Since methane doesn’t remain in the atmosphere as long as carbon dioxide, the researchers’ analysis considered both 20-year and 100-year time frames. The method, which can compute highly accurate solutions in a matter of minutes, could also be used to gauge environmental impacts of other power sources in other regions.
For the analysis, Gomes said, the researchers used a powerful “divide and conquer” computational approach.
“We needed to develop algorithms that are able to reduce this problem into subproblems and, in a smart way, put together the results to produce solutions with the lowest greenhouse gas emissions, for given energy targets,” she said.
There are currently around 150 hydropower dams and another 350 proposed for the Amazon basin, which encompasses parts of Brazil, Ecuador, Peru and Bolivia. This study is part of a larger effort to use computational tools to analyze the dams’ impact, to help South American governments and organizations make informed decisions that balance the benefits and disadvantages.

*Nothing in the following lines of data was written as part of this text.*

(* ===== verification/Laws.v ===== *)
(** * Laws of consts.rs: equivalences, bounds and well-typed lookups

    Properties that compare or bound the operations of [Consts].
    - Equivalence.  One [insert] over [xs ++ ys] is the same as [insert xs]
      followed by [insert ys]: there is no transaction around the call and
      no deduplication of its names.
    - Ordering.  Two [insert]s of fresh names with pairwise distinct keys
      commute; with a shared key the first one wins instead.
    - A freshly created table knows no name, provided the file store's
      table exists.
    - Bounds.  [insert] never removes or changes a row.  It adds at most
      one row per name, so the table grows by at most [length names].
    - Well-typed lookups.  When every [NAMING_FILE_INFO] row holds an
      integer prefix discriminant and a text suffix, and every file id of
      [NAMING_CONSTS] has its file row, [get_path] never fails.  It
      returns [None] exactly for the names without a row.  [insert] with
      a file id that has a file row keeps this referential integrity. *)

From S2P Require Import Prelude Hasher RelativePath Sqlite Consts Faults.

Local Open Scope Z_scope.
Local Open Scope naming_scope.

Section Laws.
Context `{NameHasher}.

(** Every row of the file store is well typed for [get_path_row]. *)
Definition well_typed_file_info (fi : gmap Z file_info_row) : Prop :=
  map_Forall (fun _ r => exists p s, r = mk_file_info_row (SqlInteger (prefix_to_usize p)) (SqlText s)) fi.

(** Every file id of [NAMING_CONSTS] has a file row. *)
Definition consts_refs_files (t : gmap Z Z) (fi : gmap Z file_info_row) : Prop :=
  map_Forall (fun _ fid => is_Some (fi !! fid)) t.
End Laws.

Section LawsProofs.
Context `{NameHasher}.

(** What a run of the loop does to the table: it only adds rows, at most
    one per name, each with the loop's file id. *)
Lemma for_each_insert_shape fid names db t r db' :
  naming_consts db = Some t -> for_each (insert_name fid) names db = (r, db') ->
  exists t', db' = set_naming_consts t' db /\ t ⊆ t' /\
    (size t' <= size t + length names)%nat /\
    (r = Ok tt -> size t' = (size t + length names)%nat) /\
    map_Forall (fun k v => t !! k = Some v \/ v = fid) t'.
Proof.
  revert t db. induction names as [|n ns IH]; intros t db Hdb Hrun.
  - injection Hrun as <- <-. exists t. rewrite set_naming_consts_id by exact Hdb.
    repeat split; [reflexivity|simpl; lia|simpl; lia|]. intros k v Hk. now left.
  - rewrite for_each_cons in Hrun. unfold insert_name at 1 in Hrun.
    destruct (t !! gconst_hash n) as [v|] eqn:Hn.
    + rewrite (st_bind_fail _ _ _ _ _ (exec_insert_present t db _ fid v Hdb Hn)) in Hrun.
      injection Hrun as <- <-. exists t. rewrite set_naming_consts_id by exact Hdb.
      repeat split; [reflexivity|simpl; lia|discriminate|]. intros k w Hk. now left.
    + rewrite (st_bind_ok _ _ _ tt _ (exec_insert_fresh t db _ fid Hdb Hn)) in Hrun.
      destruct (IH _ _ (naming_consts_set _ db) Hrun) as (t' & -> & Hsub & Hsz & Hok & Hvals).
      rewrite map_size_insert_None in Hsz, Hok by exact Hn.
      exists t'. repeat split.
      * etransitivity; [apply insert_subseteq, Hn|exact Hsub].
      * simpl. lia.
      * intros Hr. specialize (Hok Hr). simpl. lia.
      * intros k w Hk. destruct (Hvals k w Hk) as [Hk'|]; [|now right].
        destruct (decide (gconst_hash n = k)) as [<-|Hne].
        -- rewrite lookup_insert_eq in Hk'. right. congruence.
        -- rewrite lookup_insert_ne in Hk' by exact Hne. now left.
Qed.

(** [insert] on an existing table ends with the table the loop left. *)
Lemma insert_shape fid names db t r db' :
  naming_consts db = Some t -> insert fid names db = (r, db') ->
  exists t', db' = set_naming_consts t' db /\ t ⊆ t' /\
    (size t' <= size t + length names)%nat /\
    (r = Ok tt -> size t' = (size t + length names)%nat) /\
    map_Forall (fun k v => t !! k = Some v \/ v = fid) t'.
Proof.
  intros Hdb. rewrite (insert_unfold _ _ _ t Hdb). unfold st_bind.
  destruct (for_each (insert_name fid) names db) as [r1 db1] eqn:Hrun.
  intros Hr. eapply for_each_insert_shape in Hrun as (t' & -> & Hrest); [|exact Hdb].
  exists t'. destruct r1 as [[]|e]; cbv [st_ret] in Hr; injection Hr as <- <-; [exact (conj eq_refl Hrest)|].
  destruct Hrest as (Hsub & Hsz & _ & Hvals). repeat split; [exact Hsub|exact Hsz|discriminate|exact Hvals].
Qed.

(** A successful [INSERT] leaves a table behind. *)
Lemma insert_name_ok_table fid n db db1 :
  insert_name fid n db = (Ok tt, db1) -> exists t1, naming_consts db1 = Some t1.
Proof.
  unfold insert_name, exec_insert_naming_consts.
  destruct (naming_consts db) as [t|]; [destruct (t !! _)|]; intros [= <-]; eauto using naming_consts_set.
Qed.

Lemma insert_nil_table fid db t : naming_consts db = Some t -> insert fid [] db = (Ok tt, db).
Proof. intros Hdb. now rewrite (insert_unfold _ _ _ t Hdb). Qed.

(** One call of [insert] is its first [INSERT] followed by [insert] on
    the rest of the names, with or without the table. *)
Lemma insert_cons fid n ns db :
  insert fid (n :: ns) db = (insert_name fid n ;? insert fid ns) db.
Proof.
  destruct (naming_consts db) as [t|] eqn:Hdb.
  - rewrite (insert_unfold _ _ _ t Hdb). unfold st_bind. cbn [for_each]. unfold st_bind.
    destruct (insert_name fid n db) as [[[]|e] db1] eqn:Hn; [|reflexivity].
    destruct (insert_name_ok_table _ _ _ _ Hn) as [t1 Ht1].
    now rewrite (insert_unfold _ _ _ t1 Ht1).
  - unfold insert, st_bind, prepare. cbn [find table_exists]. rewrite Hdb. simpl.
    unfold insert_name, exec_insert_naming_consts. now rewrite Hdb.
Qed.

(** [insert] of one name is its one [INSERT]: the [prepare] before it
    fails exactly when the [INSERT] would. *)
Lemma insert_singleton fid n db : insert fid [n] db = insert_name fid n db.
Proof.
  rewrite insert_cons. unfold st_bind.
  destruct (insert_name fid n db) as [[[]|e] db1] eqn:Hn; [|reflexivity].
  destruct (insert_name_ok_table _ _ _ _ Hn) as [t1 Ht1].
  now rewrite (insert_nil_table _ _ t1 Ht1).
Qed.

(** [insert] writes [NAMING_CONSTS] only, on every branch. *)
Lemma insert_consts_only fid names db r db' :
  insert fid names db = (r, db') -> consts_only db db'.
Proof.
  destruct (naming_consts db) as [t|] eqn:Hdb.
  - intros Hrun. destruct (insert_shape _ _ _ _ _ _ Hdb Hrun) as (t' & -> & _). right. eauto.
  - unfold insert, st_bind, prepare. cbn [find table_exists]. rewrite Hdb.
    intros [= _ <-]. left. reflexivity.
Qed.

(** C14: [insert] distributes over concatenation.  Inserting [xs ++ ys]
    in one call returns and stores the same as inserting [xs] and then,
    if that succeeded, [ys]. *)
Theorem insert_app fid xs ys db :
  insert fid (xs ++ ys) db = (insert fid xs ;? insert fid ys) db.
Proof.
  revert db. induction xs as [|n xs IH]; intros db.
  - destruct (naming_consts db) as [t|] eqn:Hdb.
    + unfold st_bind. now rewrite (insert_nil_table _ _ t Hdb).
    + unfold insert, st_bind, prepare. cbn [find table_exists]. now rewrite Hdb.
  - cbn [app]. rewrite insert_cons, (st_bind_ext_l _ _ _ _ (insert_cons fid n xs)), st_bind_assoc.
    apply st_bind_ext. intros [] s. apply IH.
Qed.

(** C15: bounds on the table.  [insert] on an existing table never removes
    or changes a row, adds at most one row per name, and on success adds
    exactly one row per name. *)
Theorem insert_table_bounds fid names db t r db' :
  naming_consts db = Some t -> insert fid names db = (r, db') ->
  exists t', naming_consts db' = Some t' /\ t ⊆ t' /\
    (size t <= size t' <= size t + length names)%nat /\
    (r = Ok tt -> size t' = (size t + length names)%nat).
Proof.
  intros Hdb Hrun. destruct (insert_shape _ _ _ _ _ _ Hdb Hrun) as (t' & -> & Hsub & Hsz & Hok & _).
  exists t'. split; [apply naming_consts_set|]. split; [exact Hsub|].
  split; [split; [apply map_subseteq_size, Hsub|exact Hsz]|exact Hok].
Qed.

(** C16: well-typed lookups.  When every file row is well typed and every
    row of [NAMING_CONSTS] names a file that has a row, [get_path] never
    fails, leaves the database as it is, and returns [None] exactly for
    the names whose key has no row. *)
Theorem get_path_well_typed name db t fi :
  naming_consts db = Some t -> naming_file_info db = Some fi ->
  well_typed_file_info fi -> consts_refs_files t fi ->
  exists o, get_path name db = (Ok o, db) /\ (o = None <-> t !! gconst_hash name = None).
Proof.
  intros Hc Hf Hwt Hrefs. destruct (t !! gconst_hash name) as [fid|] eqn:Hk.
  - destruct (Hrefs _ _ Hk) as [row Hrow]. destruct (Hwt _ _ Hrow) as (p & s & ->).
    eexists. rewrite (get_path_lookup _ _ t fi Hc Hf), Hk, (join_file_row _ _ _ _ Hrow).
    split; [reflexivity|]. split; discriminate.
  - exists None. rewrite (get_path_lookup _ _ t fi Hc Hf), Hk. split; [reflexivity|tauto].
Qed.

(** C17: [insert] with a file id that has a file row keeps every row of
    [NAMING_CONSTS] pointing at a file row, whether it succeeds or not. *)
Theorem insert_keeps_refs fid names db t fi r db' :
  naming_consts db = Some t -> naming_file_info db = Some fi ->
  consts_refs_files t fi -> is_Some (fi !! fid) ->
  insert fid names db = (r, db') ->
  exists t', naming_consts db' = Some t' /\ naming_file_info db' = Some fi /\
             consts_refs_files t' fi.
Proof.
  intros Hc Hf Hrefs Hfid Hrun.
  destruct (insert_shape _ _ _ _ _ _ Hc Hrun) as (t' & -> & _ & _ & _ & Hvals).
  exists t'. split; [apply naming_consts_set|]. split; [rewrite naming_file_info_set; exact Hf|].
  intros k v Hk. destruct (Hvals k v Hk) as [Hold| ->]; [exact (Hrefs _ _ Hold)|exact Hfid].
Qed.

(** Splitting a collision-free list: its first part is collision-free,
    and so is the rest on the table the first part leaves. *)
Lemma fresh_names_app t fid xs ys :
  fresh_names t (xs ++ ys) ->
  fresh_names t xs /\ fresh_names (insert_keys t fid (map gconst_hash xs)) ys /\
  forall y x, y ∈ ys -> x ∈ xs -> gconst_hash y <> gconst_hash x.
Proof.
  intros [Hnd Hfr]. rewrite map_app in Hnd. apply NoDup_app in Hnd as (Hndx & Hdisj & Hndy).
  apply Forall_app in Hfr as [Hfx Hfy].
  assert (Hsep : forall y x, y ∈ ys -> x ∈ xs -> gconst_hash y <> gconst_hash x).
  { intros y x Hy Hx Heq. apply (Hdisj (gconst_hash x)); apply list_elem_of_fmap; eauto. }
  split; [split; assumption|]. split; [|exact Hsep]. split; [exact Hndy|].
  apply Forall_forall. intros y Hy. rewrite lookup_insert_keys. case_decide as Hin.
  - exfalso. apply list_elem_of_fmap in Hin as (x & Heq & Hx). exact (Hsep y x Hy Hx Heq).
  - rewrite Forall_forall in Hfy. exact (Hfy y Hy).
Qed.

Lemma fresh_names_comm t xs ys : fresh_names t (xs ++ ys) -> fresh_names t (ys ++ xs).
Proof.
  intros [Hnd Hfr]. split.
  - rewrite map_app in *. eapply NoDup_Permutation_proper; [apply Permutation_app_comm|exact Hnd].
  - apply Forall_app in Hfr as [??]. now apply Forall_app.
Qed.

(** Two collision-free [insert]s in a row: both succeed and write their
    keys. *)
Lemma insert_fresh_seq f1 f2 xs ys db t :
  naming_consts db = Some t -> fresh_names t (xs ++ ys) ->
  (insert f1 xs ;? insert f2 ys) db =
  (Ok tt, set_naming_consts (insert_keys (insert_keys t f1 (map gconst_hash xs)) f2 (map gconst_hash ys)) db).
Proof.
  intros Hdb Hfr. destruct (fresh_names_app t f1 xs ys Hfr) as (Hx & Hy & _).
  unfold st_bind. rewrite (insert_fresh_run f1 xs db t Hdb Hx).
  rewrite (insert_fresh_run f2 ys _ _ (naming_consts_set _ _) Hy).
  now rewrite set_naming_consts_twice.
Qed.

(** C21: ordering.  Two [insert]s whose names are all absent from the
    table and have pairwise distinct keys commute: either order succeeds
    and leaves the same database.  (When keys collide the order matters:
    the first insert wins.) *)
Theorem insert_commute f1 f2 xs ys db t :
  naming_consts db = Some t -> fresh_names t (xs ++ ys) ->
  (insert f1 xs ;? insert f2 ys) db = (insert f2 ys ;? insert f1 xs) db.
Proof.
  intros Hdb Hfr. rewrite (insert_fresh_seq f1 f2 xs ys db t Hdb Hfr).
  rewrite (insert_fresh_seq f2 f1 ys xs db t Hdb (fresh_names_comm t xs ys Hfr)).
  destruct (fresh_names_app t f1 xs ys Hfr) as (_ & _ & Hsep).
  do 2 f_equal. apply map_eq. intros k. rewrite !lookup_insert_keys.
  case_decide as Hky; case_decide as Hkx; try reflexivity. exfalso.
  apply list_elem_of_fmap in Hky as (y & -> & Hy). apply list_elem_of_fmap in Hkx as (x & Hx' & Hx).
  exact (Hsep y x Hy Hx Hx').
Qed.

(** C22: unknown names on a fresh table (spec section 8).  On a database
    without [NAMING_CONSTS] but with the file store's table,
    [create_table] followed by a lookup of any name returns [None], and
    the database then holds an empty table. *)
Theorem fresh_table_unknown name db fi :
  naming_consts db = None -> naming_file_info db = Some fi ->
  (create_table ;? get_path name) db = (Ok None, set_naming_consts ∅ db).
Proof.
  intros Hc Hf. unfold st_bind. rewrite create_table_eq.
  unfold consts_or_empty. rewrite Hc. cbn [default].
  rewrite (get_path_lookup _ _ ∅ fi (naming_consts_set _ _) (eq_trans (naming_file_info_set _ _) Hf)).
  now rewrite lookup_empty.
Qed.
End LawsProofs.

(** ** Witnesses, hashed with [fnv_hasher] *)

Lemma insert_commute_witness :
  fresh_names ∅ (["Foo"] ++ ["Bar"]) /\
  (insert 1 ["Foo"] ;? insert 2 ["Bar"]) table_db = (insert 2 ["Bar"] ;? insert 1 ["Foo"]) table_db.
Proof.
  assert (Hfr : fresh_names ∅ (["Foo"] ++ ["Bar"]))
    by (apply (bool_decide_unpack (fresh_names _ _)); vm_compute; reflexivity).
  split; [exact Hfr|]. exact (insert_commute 1 2 ["Foo"] ["Bar"] table_db ∅ eq_refl Hfr).
Defined.

Lemma fresh_table_unknown_witness :
  naming_consts files_db = None /\
  (create_table ;? get_path "Bar") files_db = (Ok None, set_naming_consts ∅ files_db).
Proof. split; [reflexivity|exact (fresh_table_unknown "Bar" files_db _ eq_refl eq_refl)]. Defined.

Lemma files_well_typed : well_typed_file_info (default ∅ (naming_file_info files_db)).
Proof.
  intros k r Hk. cbn in Hk.
  repeat (apply lookup_insert_Some in Hk as [[_ <-]|[_ Hk]]; [eexists _, _; reflexivity|]).
  apply lookup_singleton_Some in Hk as [_ <-]. eexists _, _. reflexivity.
Qed.

Lemma insert_table_bounds_witness :
  naming_consts table_db = Some ∅ /\
  exists t', naming_consts (snd (insert 1 ["Foo"; "Bar"] table_db)) = Some t' /\ ∅ ⊆ t' /\
    (size (∅ : gmap Z Z) <= size t' <= size (∅ : gmap Z Z) + length ["Foo"; "Bar"])%nat /\
    (fst (insert 1 ["Foo"; "Bar"] table_db) = Ok tt ->
     size t' = (size (∅ : gmap Z Z) + length ["Foo"; "Bar"])%nat).
Proof.
  split; [reflexivity|].
  apply (insert_table_bounds 1 ["Foo"; "Bar"] table_db ∅ _ _ eq_refl).
  apply surjective_pairing.
Defined.

Lemma get_path_well_typed_witness :
  consts_refs_files {[ gconst_hash "Foo" := 123 ]} (default ∅ (naming_file_info files_db)) /\
  exists o, get_path "Foo" foo_db = (Ok o, foo_db) /\
            (o = None <-> ({[ gconst_hash "Foo" := 123 ]} : gmap Z Z) !! gconst_hash "Foo" = None).
Proof.
  assert (Hrefs : consts_refs_files {[ gconst_hash "Foo" := 123 ]}
                    (default ∅ (naming_file_info files_db))).
  { apply map_Forall_singleton. eexists. reflexivity. }
  split; [exact Hrefs|].
  exact (get_path_well_typed "Foo" foo_db _ _ eq_refl eq_refl files_well_typed Hrefs).
Defined.

Lemma insert_keeps_refs_witness :
  consts_refs_files {[ gconst_hash "Foo" := 123 ]} (default ∅ (naming_file_info files_db)) /\
  exists t', naming_consts (snd (insert 1 ["Bar"] foo_db)) = Some t' /\
             naming_file_info (snd (insert 1 ["Bar"] foo_db)) = naming_file_info files_db /\
             consts_refs_files t' (default ∅ (naming_file_info files_db)).
Proof.
  assert (Hrefs : consts_refs_files {[ gconst_hash "Foo" := 123 ]}
                    (default ∅ (naming_file_info files_db))).
  { apply map_Forall_singleton. eexists. reflexivity. }
  split; [exact Hrefs|].
  apply (insert_keeps_refs 1 ["Bar"] foo_db _ _ (fst (insert 1 ["Bar"] foo_db)) _
           eq_refl eq_refl Hrefs); [eexists; reflexivity|apply surjective_pairing].
Defined.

“Traditionally, optimization is done with respect to a single objective,” Gomes said. “But because of the big picture, we need to think about multiple criteria. While something may be good from an energy perspective, it could have tremendous consequences for other environmental goals. So this is where we come in, to do this massive computation that looks at the problem from a multiple-objective point of view.”
The research team brings together experts in fields ranging from hydrology to biodiversity to artificial intelligence, to examine how the dams will affect the entire ecosystem.
“We want to develop ways to think about whether some of these projects might be more or less impactful than others,” Flecker said. “For example, maybe a certain dam might interrupt the connections in the river network and block fish migrations. You have to consider the tradeoffs between generating hydropower and the environmental impact, so society can make the decisions it deems acceptable.”
Co-authors included Qinru Shi, a doctoral student with the Institute for Computational Sustainability, and Suresh Sethi of the New York Cooperative Fish and Wildlife Research Unit. Also contributing to the paper were researchers from Stanford University, the Stockholm Environment Institute Latin America, the Federal University of Juiz de Fora, the National Institute of Amazonian Research, Michigan State University, the Cary Institute of Ecosystem Studies, the Wildlife Conservation Society and the University of California, Santa Barbara.
The research was supported by the Atkinson Venture Fund, the Atkinson Postdoctoral Fellowship Program, the National Science Foundation, the Future of Life Institute and the Army Research Office, through its Defense University Research Instrumentation Program.